▸ **Task goal**
In the listing below, the lines from the first through the one with "Definition rpc_endpoint : ClientEndpoint" are to be copied word for word.

▸ **Working data**
(* ===== verification/RpcSystemWitnesses.v ===== *)
(** A concrete RPC client and server: two calls of [add] share a connection to the calculator, are handed to two
    workers and answered in the opposite order, and the theorem on the whole system holds there. *)
From S2P Require Import Prelude Buffer Executor EventLoop AsyncTransport AsyncTransportInv AsyncTransportStable AsyncTransportCorrectness TcpConnection RpcProtocol RpcServer RpcCorrectness RpcWitnesses ServiceWitnesses TransportRuns RpcEndToEnd TcpServer TcpServerInv TcpServerCorrectness TcpServerLifecycle TcpServerReplies ServerRuns Network RpcSystem.
Import EventLoop RpcClient.
Import TcpServer(server).

#[local] Existing Instance bit_codec.
#[local] Existing Instance bit_laws.
#[local] Existing Instance raw_codec.
#[local] Existing Instance raw_laws.

Definition rpc_endpoint : ClientEndpoint := mkClientEndpoint true 8081 1 default_transport_options.
Definition shared_config : AsyncTransport.config := rpc_config default_transport_options default_client_options visit_all.
Lemma shared_config_ok : AsyncTransportInv.config_ok shared_config.
Proof. by apply rpc_config_ok. Qed.

Abbreviation calling n m c := (reachable (message := bytes) visit_all rpc_endpoint default_client_options n m c).

Abbreviation client := (@client bytes).
Abbreviation call := (@call bytes).
Definition over (c : client) (s : AsyncTransport.impl) : client := mkClient (message := bytes) (calls_ c) s (promises c).
Definition caller0 : client := get_Ret (mkClient (mkRpcClient 0 0) (AsyncTransport.mkImpl EventLoop.new_loop [] [] ∅ ∅ 0 0 false false [] [] [] [] []) ∅)
  (construct visit_all rpc_endpoint default_client_options).
Lemma calling0 : calling 1 0 caller0.
Proof. by apply reach_construct. Qed.

Definition adding (x y : Z) : call := mkCall (str "add") [CSigned 8 x; CSigned 32 y] (Some (TSigned 64)).
Lemma adding_typed x y : - 2 ^ 7 <= x < 2 ^ 7 -> - 2 ^ 31 <= y < 2 ^ 31 -> Forall (typed (message := bytes)) (c_args (adding x y)).
Proof. intros Hx Hy. repeat constructor; [exists (TSigned 8)|exists (TSigned 32)]; (split; [|split]); try done; cbn; lia. Qed.

Definition submit_call (x : call) (c : client) : client := (Call_async shared_config 0 x c).1.
Lemma calling_call x n m c : calling n m c -> Forall (typed (message := bytes)) (c_args x) -> utf8 (c_name x) = true ->
  is_Ret (Call_async shared_config 0 x c).2 = true -> calling n (m + 1) (submit_call x c).
Proof.
  intros Hl Ht Hu Hr. rewrite <-(Z.add_0_r n). eapply reach_step; [exact Hl|]. eapply (step_call _ _ 0 x); [done|done|by apply (run_Ret 0)|done].
Qed.
Lemma calling_step (ds : list AsyncTransport.dial_reply) n m c s' : calling n m c -> AsyncTransport.step shared_config (2 * zlen ds + 1) (transport_ c) s' ->
  AsyncTransport.submitted s' = AsyncTransport.submitted (transport_ c) -> calling (n + (2 * zlen ds + 1)) (m + 1) (over c s').
Proof. intros Hl Hs Hsub. eapply reach_step; [exact Hl|]. by apply step_transport. Qed.

(** Both requests are sent before any response arrives. *)
Definition caller2 : client := submit_call (adding 7 (-9)) (submit_call (adding 2 40) caller0).
Definition caller3 : client := over caller2 (task_run shared_config [sending] [dialed] (transport_ caller2)).1.
Definition caller4 : client := over caller3 (task_run shared_config [sending] [] (transport_ caller3)).1.

Definition request_bytes (x : call) (i : Z) : bytes := match (Call (c_name x) (c_args x) (mkRpcClient (Executor.max_frame_bytes default_client_options) i)).2 with Ret (_, b) => b | _ => [] end.
Definition reply_bytes (y : bytes) : bytes := match (Dispatch calculator y 0).2 with Ret (r, _) => r | _ => [] end.
Definition request1 : bytes := request_bytes (adding 2 40) 1.
Definition request2 : bytes := request_bytes (adding 7 (-9)) 2.
Definition caller5 : client := over caller4 (event_run shared_config
  [receiving [AsyncTransport.Got (reply_bytes request2 ++ take 20 (reply_bytes request1)); AsyncTransport.Got (drop 20 (reply_bytes request1))]] [] (transport_ caller4)).1.

Lemma calling2 : calling 1 2 caller2.
Proof.
  apply (calling_call _ 1 1); [apply (calling_call _ 1 0); [apply calling0| |done|vm_compute; reflexivity]| |done|vm_compute; reflexivity]; apply adding_typed; lia.
Qed.
Lemma calling4 : calling 5 4 caller4.
Proof.
  apply (calling_step [] 4 3 caller3); [apply (calling_step [dialed] 1 2 caller2); [apply calling2| |vm_compute; reflexivity]| |vm_compute; reflexivity];
    (apply task_step; [by vm_compute|vm_compute; reflexivity]).
Qed.
Lemma calling5 : calling 6 5 caller5.
Proof. apply (calling_step [] 5 4 caller4); [apply calling4|eapply (event_step _ _ _ 2); [vm_compute; reflexivity|done|vm_compute; reflexivity]|vm_compute; reflexivity]. Qed.

Lemma completed5 : AsyncTransport.completed (transport_ caller5) = [(2, (reply_bytes request2, None)); (1, (reply_bytes request1, None))].
Proof. vm_compute. reflexivity. Qed.
Lemma sessions5 : sessions (transport_ caller5) =
  [AsyncTransport.mkSession [(1, request1); (2, request2)] (request1 ++ request2) (reply_bytes request2 ++ reply_bytes request1) [(2, reply_bytes request2); (1, reply_bytes request1)]].
Proof. vm_compute. reflexivity. Qed.
Lemma promises5 : promises caller5 = <[2 := adding 7 (-9)]> {[1 := adding 2 40]}.
Proof. vm_compute. reflexivity. Qed.
Lemma returns5 i x m : promises caller5 !! i = Some x -> methods_ calculator !! c_name x = Some m -> m_ret m = c_ret x.
Proof.
  rewrite promises5. intros Hx Hm. assert (c_name x = str "add" /\ c_ret x = Some (TSigned 64)) as [Hn ->].
  { apply lookup_insert_Some in Hx as [[_ <-]|[_ [_ <-]%lookup_singleton_Some]]; done. }
  rewrite Hn, calculator_add in Hm. by injection Hm as <-.
Qed.
(** * The server *)

Definition made_server : outcome (Lifecycle.tcp * rpc_server bytes Z) := RpcServer_make 8081 true 4 65536.
Definition rpc_tcp : Lifecycle.tcp := match made_server with Ret (s, _) => s | _ => Lifecycle.mkTcp (TcpServer.mkServer 0 0 TcpServer.default_options false None) false end.
Definition rpc_srv : server := Lifecycle.members rpc_tcp.
Lemma rpc_srv_assembled : rpc_assembled rpc_srv.
Proof. apply (RpcServer_make_assembled 8081 true 4 65536 rpc_tcp (mkRpcServer (message := bytes) (St := Z) 65536 ∅)); [lia|]. vm_compute. reflexivity. Qed.

Definition rpc0 : rpc_state := mkRpcState 0 [].
Abbreviation rpc_runs n y := (sys_reachable rpc_srv (rpc_handle calculator) rpc0 1 n y).
Definition take_in : TcpServer.io_env := TcpServer.mkIoEnv [] [TcpServer.Got 10000] true 5.
Definition send_out : TcpServer.io_env := TcpServer.mkIoEnv [TcpServer.Took 10000 6] [] true 6.

(** The call of a worker on the request [data]. *)
Definition dispatch_next (h : rpc_state) (data : bytes) : rpc_state :=
  mkRpcState (Dispatch calculator data (r_state h)).1 (r_events h ++ [mkEvent (r_state h) data (Dispatch calculator data (r_state h)).1 (Dispatch calculator data (r_state h)).2]).
Definition dispatch_reply (h : rpc_state) (data : bytes) : outcome (list Reply) := x ← (Dispatch calculator data (r_state h)).2 ; Ret [mkReply x.2 x.1 false].
Definition worker_done (i : nat) (data : bytes) (y : system rpc_state) : system rpc_state := answered_by i (dispatch_next (sy_handler y) data) (dispatch_reply (sy_handler y) data) y.
Lemma runs_dispatch i data job n y : rpc_runs n y -> TcpServer.w_batches (sy_world y) !! i = Some [job] -> TcpServer.j_input job = data ->
  is_Ret (dispatch_reply (sy_handler y) data) = true -> 0 <= (get_Ret ([], 0) (Dispatch calculator data (r_state (sy_handler y))).2).2 -> rpc_runs n (worker_done i data y).
Proof.
  intros Hy Hb Hj Hr Hc. apply (runs_handle rpc_srv (rpc_handle calculator) rpc0 1 i _ _ n y [job] Hy Hb).
  - exists data, (Dispatch calculator data (r_state (sy_handler y))).1, (Dispatch calculator data (r_state (sy_handler y))).2. split; [cbn; by rewrite Hj|]. split; [apply surjective_pairing|]. done.
  - unfold dispatch_reply in *. destruct (Dispatch _ _ _).2 as [[r k]| | |]; try done. by repeat constructor.
Qed.

Definition z0 : system rpc_state := mkSystem _ rpc0 (TcpServer.start_world 1).
Definition z1 : system rpc_state := on_network (TcpServer.accept_ready rpc_srv 128 [TcpServer.Accepted 7 (request1 ++ request2)]) z0.
Definition z2 : system rpc_state := on_network (after_task rpc_srv take_in) z1.
Definition z3 : system rpc_state := on_network (after_event rpc_srv take_in 1 EPOLLIN) z2.
Definition z4 : system rpc_state := on_network (after_take rpc_srv) (on_network (after_take rpc_srv) z3).
Definition z5 : system rpc_state := worker_done 1 request2 z4.
Definition z6 : system rpc_state := worker_done 0 request1 z5.
Definition z7 : system rpc_state := on_network (after_task rpc_srv send_out) z6.
Definition z8 : system rpc_state := on_network (after_task rpc_srv send_out) z7.
Definition rpc_peer : TcpServer.Peer := default (TcpServer.new_peer 0 []) ((io_of (sy_world z8)).2 !! 1).
Lemma rpc_peer_bytes : TcpServer.stream rpc_peer = request1 ++ request2 /\ TcpServer.wire rpc_peer = reply_bytes request2 ++ reply_bytes request1.
Proof. vm_compute. split; reflexivity. Qed.

Lemma rpc_runs4 : rpc_runs 5 z4.
Proof.
  apply (runs_network rpc_srv _ _ _ _ 5 0); [apply (runs_network rpc_srv _ _ _ _ 5 0); [apply (runs_network rpc_srv _ _ _ _ 3 2); [apply (runs_network rpc_srv _ _ _ _ 1 2); [apply (runs_network rpc_srv _ _ _ _ 1 0); [constructor|apply TcpServer.step_accept|vm_compute; lia]|..]|..]|..]|..].
  - apply (task_run_step rpc_srv take_in); [vm_compute; reflexivity|vm_compute; discriminate|vm_compute; reflexivity].
  - vm_compute. lia.
  - by apply (event_run_step rpc_srv take_in 1 EPOLLIN (mkWatch 7 1)); vm_compute.
  - vm_compute. lia.
  - apply take_run_step. vm_compute. discriminate.
  - vm_compute. lia.
  - apply take_run_step. vm_compute. discriminate.
  - vm_compute. lia.
Qed.
Definition job (data : bytes) : TcpServer.Job := TcpServer.mkJob data 0 1 (zlen data) true.
Lemma rpc_runs6 : rpc_runs 5 z6.
Proof.
  apply (runs_dispatch 0 request1 (job request1)); [apply (runs_dispatch 1 request2 (job request2)); [exact rpc_runs4|..]|..]; vm_compute; reflexivity || discriminate.
Qed.
Lemma rpc_runs8 : rpc_runs 11 z8.
Proof.
  apply (runs_network rpc_srv _ _ _ _ 8 3); [apply (runs_network rpc_srv _ _ _ _ 5 3); [exact rpc_runs6|..]|..].
  - apply (task_run_step rpc_srv send_out); [vm_compute; reflexivity|vm_compute; discriminate|vm_compute; reflexivity].
  - vm_compute. lia.
  - apply (task_run_step rpc_srv send_out); [vm_compute; reflexivity|vm_compute; discriminate|vm_compute; reflexivity].
  - vm_compute. lia.
Qed.

Lemma rpc_serving : serving z8 rpc_peer.
Proof. exists O, (io_of (sy_world z8)).1, (io_of (sy_world z8)).2, 1. split; [apply io_of_lookup|]; vm_compute; reflexivity. Qed.
Lemma connected8 x : x ∈ sessions (transport_ caller5) -> connected rpc_srv (rpc_handle calculator) rpc0 1 z8 x.
Proof.
  rewrite sessions5. intros ->%list_elem_of_singleton. right. exists 11, z8, rpc_peer. destruct rpc_peer_bytes as [H1 H2]. split; [exact rpc_runs8|]. split; [lia|]. split; [apply rtc_refl|].
  split; [exact rpc_serving|]. rewrite H1, H2. clear. split; exists []; symmetry; apply app_nil_r.
Qed.

Lemma rpc_system_witness :
  exists x ev v, promises caller5 !! 2 = Some x /\ ev ∈ r_events (sy_handler z8) /\ remote_call calculator (c_name x) (c_args x) (ev_before ev) = (ev_after ev, v) /\
    complete (c_ret x) (reply_bytes request2) None = (v, true).
Proof.
  destruct (rpc_system rpc_srv rpc_srv_assembled calculator calculator_ok 0 visit_all rpc_endpoint default_client_options
    1 11 z8 6 5 caller5 2 (reply_bytes request2) rpc_runs8 ltac:(lia) ltac:(lia) calling5 ltac:(lia) ltac:(lia) shared_config_ok returns5 connected8)
    as (_ & x & ev & v & Hx & Hev & _ & Hr & Hc); [rewrite completed5; by left|].
  exists x, ev, v. split; [exact Hx|]. split; [exact Hev|]. split; [exact Hr|exact Hc].
Defined.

▸ **Response for this exercise**
(* ===== verification/RpcSystemWitnesses.v ===== *)
(** A concrete RPC client and server: two calls of [add] share a connection to the calculator, are handed to two
    workers and answered in the opposite order, and the theorem on the whole system holds there. *)
From S2P Require Import Prelude Buffer Executor EventLoop AsyncTransport AsyncTransportInv AsyncTransportStable AsyncTransportCorrectness TcpConnection RpcProtocol RpcServer RpcCorrectness RpcWitnesses ServiceWitnesses TransportRuns RpcEndToEnd TcpServer TcpServerInv TcpServerCorrectness TcpServerLifecycle TcpServerReplies ServerRuns Network RpcSystem.
Import EventLoop RpcClient.
Import TcpServer(server).

#[local] Existing Instance bit_codec.
#[local] Existing Instance bit_laws.
#[local] Existing Instance raw_codec.
#[local] Existing Instance raw_laws.

Definition rpc_endpoint : ClientEndpoint := mkClientEndpoint true 8081 1 default_transport_options.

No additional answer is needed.